A tarde do primeiro domingo de junho de 2019 trouxe consigo, além da chuva fina e do frio típico do fim de outono, a maior surpresa que dona Iracema Soares, de 93 anos, poderia esperar.
A visita dos três filhos, do genro e do neto, que hoje moram na grande São Paulo, foi marcada por momentos de muita conversa, regados por um cafezinho feito na hora. Recebidos em sua casa na vila Dignidade, em Itapetininga, dona Iracema diz, com simplicidade, como foi o encontro.
“Foi muito bom. Eu gostei muito de eles terem vindo”, enquanto, gentilmente, nos oferece um pedaço de bolo.
O tão esperado dia do reencontro, finalmente, chegou!
Histórias que pareciam apenas vagas lembranças se traduziram em abraços e sorrisos extravasados numa emoção tão legítima e sincera que as longas trocas de olhares não puderam esconder.
As marcas do tempo, tão presentes no rosto de dona Iracema, agora eram mais que sinais de décadas de uma vida dura, cheia de desafios e de grandes lutas. O momento era de admiração, de reconhecer traços, as semelhanças, e ver que ali, diante de uma família inteira, estava a mãe, a sogra, a avó, enfim, a matriarca que por mais de 50 anos, esteve distante.
O ano era 1968 e dona Iracema relembra o passado. A lucidez e experiência da nonagenária impressionam pela riqueza de detalhes e emocionam pela simplicidade com que detalha o momento mais delicado de sua vida...o dia em que partiu de São Caetano do Sul, na região metropolitana de São Paulo, deixando seus três filhos.
“Foi um momento ruim em que me sentia possuída por algo ruim”, conta a idosa tentando explicar o que, há meio século, ainda não era clinicamente definido como Depressão Pós-Parto.
“Meu marido era marceneiro, mecânico e soldador. Trabalhou num pastifício em São Caetano do Sul. Quando o ‘mal’ veio, em 1968, vim para Itapetininga e deixei os três (filhos). O mais velho, Edson, que eu chamava de Edinho, tinha cinco anos. A Ercília tinha uns dois anos e meio e o caçula, o Elson, um ano e meio. Trabalhei como lavadeira e morei por mais de 40 anos na vila Belo Horizonte”, destaca dona Iracema.

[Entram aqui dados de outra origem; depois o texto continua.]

(* ===== verification/Consolidate.v ===== *)
(** kernel/slice/consolidate.go: merging near-duplicate Context slices.

    The pass runs over any store ([SliceStore]).  [deep_equal] is [reflect.DeepEqual]
    on the metadata, which also tells nil from empty, and is assumed to imply equality
    only; [sha] is that of Extract.v. *)

From Stdlib Require Import ZArith Lia Bool Ascii String.
From stdpp Require Import tactics base option list sorting gmap strings.
From S2P Require Import Prelude Float64 GoStrings Text Slice Store StoreSpec StoreOps StoreMem StoreProps SliceStore Transcript Extract.

#[global] Open Scope Z_scope.

Record ConsolidateOptions := mkOptions { Threshold : f64; DryRun : bool }.

Record ConsolidateResult := mkConsolidate {
  Checked : Z;
  Groups : Z;
  Merged : Z;
  Created : list string;
  Removed : list string;
}.
#[export] Instance ConsolidateResult_eta : Eta ConsolidateResult := fun r =>
  mkConsolidate (Checked r) (Groups r) (Merged r) (Created r) (Removed r).

(** ** Similarity *)

Definition text_lines (content : string) : list string := map trim_space (split_lines content).

(** [line[:i]] around the last [" ("], when the line ends with a parenthesis. *)
Definition counted_entry (line : string) : option (string * string) :=
  match last_cut " (" line with
  | Some (a, b) => if negb (a =? "")%string && has_suffix line ")" then Some (a, b) else None
  | None => None
  end.

Definition jaccard (a b : gset string) : f64 :=
  if (size a =? 0)%nat && (size b =? 0)%nat then f0
  else
    let inter := size (a ∩ b) in
    let union := (size a + size b - inter)%nat in
    if (union =? 0)%nat then f0 else (f_of_int (Z.of_nat inter) / f_of_int (Z.of_nat union))%f64.

(** ** Sections *)

(** [fmt.Sscanf(s, "%d", &n)]: blanks, a sign, digits; what follows is ignored. *)
Fixpoint skip_spaces (l : list Z) : list Z :=
  match l with [] => [] | r :: t => if is_space r then skip_spaces t else l end.
Fixpoint scan_digits (acc : option Z) (l : list Z) : option Z :=
  match l with
  | r :: t => if in_range 48 57 r then scan_digits (Some (10 * default 0 acc + (r - 48))) t else acc
  | [] => acc
  end.
Definition sscan_int (s : string) : option Z :=
  let '(sign, l) := match skip_spaces (runes s) with
                    | r :: t => if r =? 43 then (1, t) else if r =? 45 then (-1, t) else (1, r :: t)
                    | [] => (1, [])
                    end in
  match scan_digits None l with
  | Some n => let v := sign * n in if (- 2 ^ 63 <=? v) && (v <? 2 ^ 63) then Some v else None
  | None => None
  end.

(** [s[:len(s)-1]]. *)
Definition chop (s : string) : string := String.substring 0 (String.length s - 1) s.

Record contextSection := mkSection { title : string; section_entries : gmap string Z }.

Definition add_entry (m : gmap string Z) (k : string) (v : Z) : gmap string Z := <[k := default 0 (m !! k) +! v]> m.

Definition entry_count (line : string) : string * Z :=
  let entry := trim_prefix line "- " in
  match counted_entry entry with
  | Some (a, b) => match sscan_int (chop b) with Some n => if 0 <? n then (a, n) else (entry, 1) | None => (entry, 1) end
  | None => (entry, 1)
  end.

Definition section_step (out : list contextSection) (line : string) : list contextSection :=
  if (line =? "")%string || has_prefix line "Project context" then out
  else if has_suffix line ":" && negb (has_prefix line "- ") then out ++ [mkSection line ∅]
  else match last out with
       | Some cur =>
           if negb (has_prefix line "- ") then out
           else let '(entry, n) := entry_count line in
                removelast out ++ [mkSection (title cur) (add_entry (section_entries cur) entry n)]
       | None => out
       end.
Definition parseContextSections (content : string) : list contextSection := foldl section_step [] (text_lines content).

(** A section joins the first one of its title. *)
Fixpoint merge_section (order : list contextSection) (sec : contextSection) : list contextSection :=
  match order with
  | [] => [sec]
  | x :: rest =>
      if (title x =? title sec)%string
      then mkSection (title x) (map_fold (fun k v m => add_entry m k v) (section_entries x) (section_entries sec)) :: rest
      else x :: merge_section rest sec
  end.

Definition max_merged_entries : nat := 8.
Definition section_text (sec : contextSection) : string :=
  title sec +:+ lf_string
  +:+ join "" (map context_line (take max_merged_entries (go_sort entry_less (map (fun e => mkEntry e.1 e.2) (map_to_list (section_entries sec)))))).

Definition merged_sections (members : list Slice) : list contextSection :=
  foldl merge_section [] (concat (map (fun m => parseContextSections (Content m)) members)).

Definition contextSourceSessions (members : list Slice) : list string :=
  sort_strings (elements (list_to_set (List.filter (fun s => negb (s =? "")%string)
    (concat (map (fun m => SourceSession (Meta m) :: SourceSessions (Meta m)) members))) : gset string)).

Definition merged_scope (members : list Slice) : Scope :=
  if forallb (fun m => bool_decide (SScope m = User)) members then User else Project.

Section Consolidate.
Context `{UnicodeLower} (sha : string -> string) (deep_equal : SliceMeta -> SliceMeta -> bool).

Definition contextTokens (content : string) : gset string :=
  list_to_set (concat (map (fun line =>
    if (line =? "")%string || has_suffix line ":" || has_prefix line "Project context" then []
    else let line := trim_prefix line "- " in
         fields (to_lower (match counted_entry line with Some (a, _) => a | None => line end)))
    (text_lines content))).

(** The fields a merge changes are left out. *)
Definition comparable_meta (m : SliceMeta) : SliceMeta :=
  m <| SourceSession := ""%string |> <| SourceSessions := [] |> <| OriginalBytes := 0 |> <| StoredBytes := 0 |>.
Definition contextMetadataCompatible (a b : Slice) : bool :=
  bool_decide (SScope a = SScope b) && deep_equal (comparable_meta (Meta a)) (comparable_meta (Meta b)).

(** [RetainExtractionHistory]: the item after the call. *)
Definition RetainExtractionHistory (item : Slice) (existing : option Slice) : Slice :=
  match existing with
  | None => item
  | Some x =>
      if negb (ID item =? ID x)%string || negb (bool_decide (SType item = SType x)) || negb (Content item =? Content x)%string
         || negb (contextMetadataCompatible item x) then item
      else item <| Meta ::= fun m => m <| SourceSessions := contextSourceSessions [item; x] |> |> <| Stats := Stats x |> <| Weight := Weight x |>
  end.

Definition mergeContextSlices (members : list Slice) : option Slice :=
  match members with
  | [] => None
  | first :: _ =>
      match merged_sections members with
      | [] => None
      | order =>
          let scope := merged_scope members in
          let content := trim_space (context_header +:+ join "" (map section_text order)) in
          Some (mkSlice (sliceID sha content Context scope) Context scope content None
                  (foldl (fun acc m => mergeStats acc (Stats m)) zero_stats members) (Weight first)
                  (Meta first <| SourceSessions := contextSourceSessions members |> <| OriginalBytes := 0 |> <| StoredBytes := 0 |>)
                  (foldl (fun acc m => if acc <? CreatedAt m then CreatedAt m else acc) 0 members))
      end
  end.

(** ** Clusters *)

(** A cluster is its representative and its members, the representative first. *)
Fixpoint join_cluster (threshold : f64) (s : Slice) (clusters : list (Slice * list Slice)) : list (Slice * list Slice) :=
  match clusters with
  | [] => [(s, [s])]
  | (rep, members) :: rest =>
      if contextMetadataCompatible s rep && (threshold <=? jaccard (contextTokens (Content s)) (contextTokens (Content rep)))%f64
      then (rep, members ++ [s]) :: rest
      else (rep, members) :: join_cluster threshold s rest
  end.
Definition clusters_of (threshold : f64) (ctx : list Slice) : list (Slice * list Slice) :=
  foldl (fun cs s => join_cluster threshold s cs) [] ctx.

(** ** The pass *)

Context {S : Type} `{SliceStore S}.

(** The result so far, the error of the pass if it stopped, and the store. *)
Abbreviation outcome := (ConsolidateResult * option string * S)%type.
Definition weighed (l : list Slice) : Prop := Forall (fun s => is_nan (Weight s) = false) l.

Abbreviation grace := (to_int64 (GraceDays (withDefaults (Params opts)) * f_of_int 86400)%f64).

Lemma over_cap_spec live : NoDup (map ID live) -> weighed live ->
  let over := over_cap to_int64 opts now live in
  exists rest, live ≡ₚ over ++ rest
    /\ (0 < MaxSlices opts -> Z.of_nat (length rest) <= MaxSlices opts)
    /\ (over <> [] -> 0 < MaxSlices opts /\ Z.of_nat (length rest) = MaxSlices opts)
    /\ forall x y, x ∈ over -> y ∈ rest -> evict_less grace now y x = false.
Proof.
  intros Hn Hw over. subst over. unfold over_cap.
  destruct (Z.ltb_spec 0 (MaxSlices opts)) as [Hm|Hm].
  2:{ exists live. split; [done|]. split; [lia|]. split; [done|]. by intros x y ?%not_elem_of_nil. }
  destruct (Z.ltb_spec 0 (Z.of_nat (length live) - MaxSlices opts)) as [Ho|Ho].
  2:{ exists live. split; [done|]. split; [lia|]. split; [done|]. by intros x y ?%not_elem_of_nil. }
  set (n := Z.to_nat _). set (sorted := go_sort _ live). exists (drop n sorted).
  assert (Hl : length sorted = length live) by (unfold sorted; apply go_sort_length).
  split; [rewrite take_drop; unfold sorted; by rewrite go_sort_perm|]. split; [rewrite length_drop; lia|]. split; [rewrite length_drop; lia|].
  intros x y Hx Hy. destruct (evict_less_separating grace now) as [Ha Hc _].
  assert (Hs : StronglySorted (not_after (evict_less grace now)) sorted).
  { apply (go_sort_sorted _ (fun s => is_nan (Weight s) = false)); [exact Ha|exact Hc|exact Hw]. }
  rewrite <- (take_drop n sorted) in Hs. exact (StronglySorted_app_1_elem_of _ _ _ _ _ Hs Hx Hy).
Qed.
Class RejectionLaws (R : Type) `{RejectionStore R} := {
  recorded : R -> list Rejection;
  Add_law r s : is_ok (Add r s).1 = true -> recorded (Add r s).2 ≡ₚ recorded s ++ [r];
  Add_err r s : is_ok (Add r s).1 = false -> recorded (Add r s).2 = recorded s;
  Count_law src q now ttl s n : (Count src q now ttl s).1 = Ok n -> n = lessons src q now ttl (recorded s);
  Count_keeps src q now ttl s :
    recorded (Count src q now ttl s).2 = recorded s
    \/ recorded (Count src q now ttl s).2 ≡ₚ List.filter (in_window now ttl) (recorded s);
}.

(** ** The decision surface *)

Section Decision.
Context {S R : Type} `{StoreLaws S, RejectionLaws R}.
Context (ttl rejectLimit : Z).

Record Decision := mkDecision { entries : S; rejections : R }.

Definition on_entries {A} (m : st S A) : st Decision A := fun d =>
  let '(r, s) := m (entries d) in (r, mkDecision s (rejections d)).
Definition on_rejections {A} (m : st R A) : st Decision A := fun d =>
  let '(r, s) := m (rejections d) in (r, mkDecision (entries d) s).

Definition expiredBy (e : Entry) (now : Z) : bool := (0 <? ttl) && (ttl <? now -! PromotedAt e).

(** The lazy deletion of the expired entries of one snapshot; the first failed
    delete stops it. *)
Fixpoint expire (src : string) (now : Z) (l : list Entry) (d : Decision) : Decision :=
  match l with
  | [] => d
  | e :: l' =>
      if negb (expiredBy e now) then expire src now l' d
      else match on_entries (Delete src (ContentVersion_ e) (Query e)) d with
           | (Ok _, d') => expire src now l' d'
           | (Err _, d') => d'
           end
  end.

Definition Lookup (src query currentVersion : string) (now : Z) (d : Decision) : bool * Decision :=
  match on_entries (List_ src) d with
  | (Err _, d') => (false, d')
  | (Ok l, d') =>
      let hit := existsb (fun e => negb (expiredBy e now) && (Query e =? query)%string
                            && (ContentVersion_ e =? currentVersion)%string) l in
      let expired := existsb (fun e => expiredBy e now) l in
      (hit, if expired then expire src now l d' else d')
  end.

Definition Blacklisted (src query : string) (now : Z) (d : Decision) : bool * Decision :=
  if rejectLimit <=? 0 then (false, d) else
  match on_rejections (Count src query now ttl) d with
  | (Err _, d') => (false, d')
  | (Ok n, d') => (rejectLimit <=? n, d')
  end.

Definition ErrBlacklisted : string := "promote: candidate blacklisted by repeated rejections".

Definition Promote (e : Entry) : st Decision unit := fun d =>
  let '(b, d') := Blacklisted (SourceSliceID e) (Query e) (PromotedAt e) d in
  if b then (Err ErrBlacklisted, d') else on_entries (Put e) d'.

Definition Rejected (src query reason : string) (now : Z) (d : Decision) : Decision :=
  (on_rejections (Add (mkRejection src query reason now)) d).2.

(** *** Lookup *)

Lemma on_entries_eq {A} (m : st S A) d :
  on_entries m d = ((m (entries d)).1, mkDecision (m (entries d)).2 (rejections d)).
Proof. unfold on_entries. by destruct (m (entries d)). Qed.

Lemma on_rejections_eq {A} (m : st R A) d :
  on_rejections m d = ((m (rejections d)).1, mkDecision (entries d) (m (rejections d)).2).
Proof. unfold on_rejections. by destruct (m (rejections d)). Qed.

Definition fresh_pair (query version : string) (now : Z) (e : Entry) : Prop :=
  expiredBy e now = false /\ Query e = query /\ ContentVersion_ e = version.

Lemma Lookup_hit src query v now d :
  held_ok (entries d) -> is_ok (List_ src (entries d)).1 = true ->
  (Lookup src query v now d).1 = true <->
  exists e, e ∈ held (entries d) src /\ fresh_pair query v now e.
Proof.
  intros Hok Hlist. unfold Lookup. rewrite on_entries_eq.
  destruct (List_law src (entries d) Hok) as (_ & _ & Hl).
  destruct (List_ src (entries d)) as [[l|e] s]; [|done]. simpl in *. rewrite (Hl l eq_refl).
  rewrite existsb_exists. unfold fresh_pair. split; intros (e & He & Hb); exists e.
  - rewrite <- list_elem_of_In, elem_of_go_sort in He. split; [done|].
    rewrite !andb_true_iff, negb_true_iff, !String.eqb_eq in Hb. tauto.
  - rewrite <- list_elem_of_In, elem_of_go_sort. split; [done|].
    rewrite !andb_true_iff, negb_true_iff, !String.eqb_eq. tauto.
Qed.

Para Rosana Mazzarino, coordenadora da Vila Dignidade, que atualmente conta com 18 moradores, dona Iracema é um exemplo de vivacidade.
“Ela tem uma memória impressionante. Lembra de tudo com clareza e conta histórias sempre com muito bom humor” e revela o passatempo favorito da idosa. “Ela adora ir à Feira-Livre na Praça Peixoto Gomide às quintas para comer pastel e tomar caldo de cana”. “Pastel de carne ou de palmito com garapa”, complementa dona Iracema entre risos.
Com a experiência de quase um século de vida e de histórias para contar, dona Iracema Soares narra a participação de um de seus irmãos na Revolução Constitucionalista de 1932. “Ele foi para a trincheira e sentia as mãos suadas na baioneta. Ele contava que ele e os soldados viram a imagem de Nossa Senhora. Só eles viram. Os inimigos não conseguiam ver. Quando voltou da guerra, chegou magro em casa”, relembra.
Morando na Vila Dignidade em Itapetininga há quase cinco anos, a senhora, de sorriso fácil e extrema simpatia, relata os “causos” de sua vida e as inevitáveis lembranças que por cinco décadas foram presenças constantes em sua mente.
“Um dia quando a gente nem pensa, eles chegam” numa reflexão sobre o reencontro com os filhos.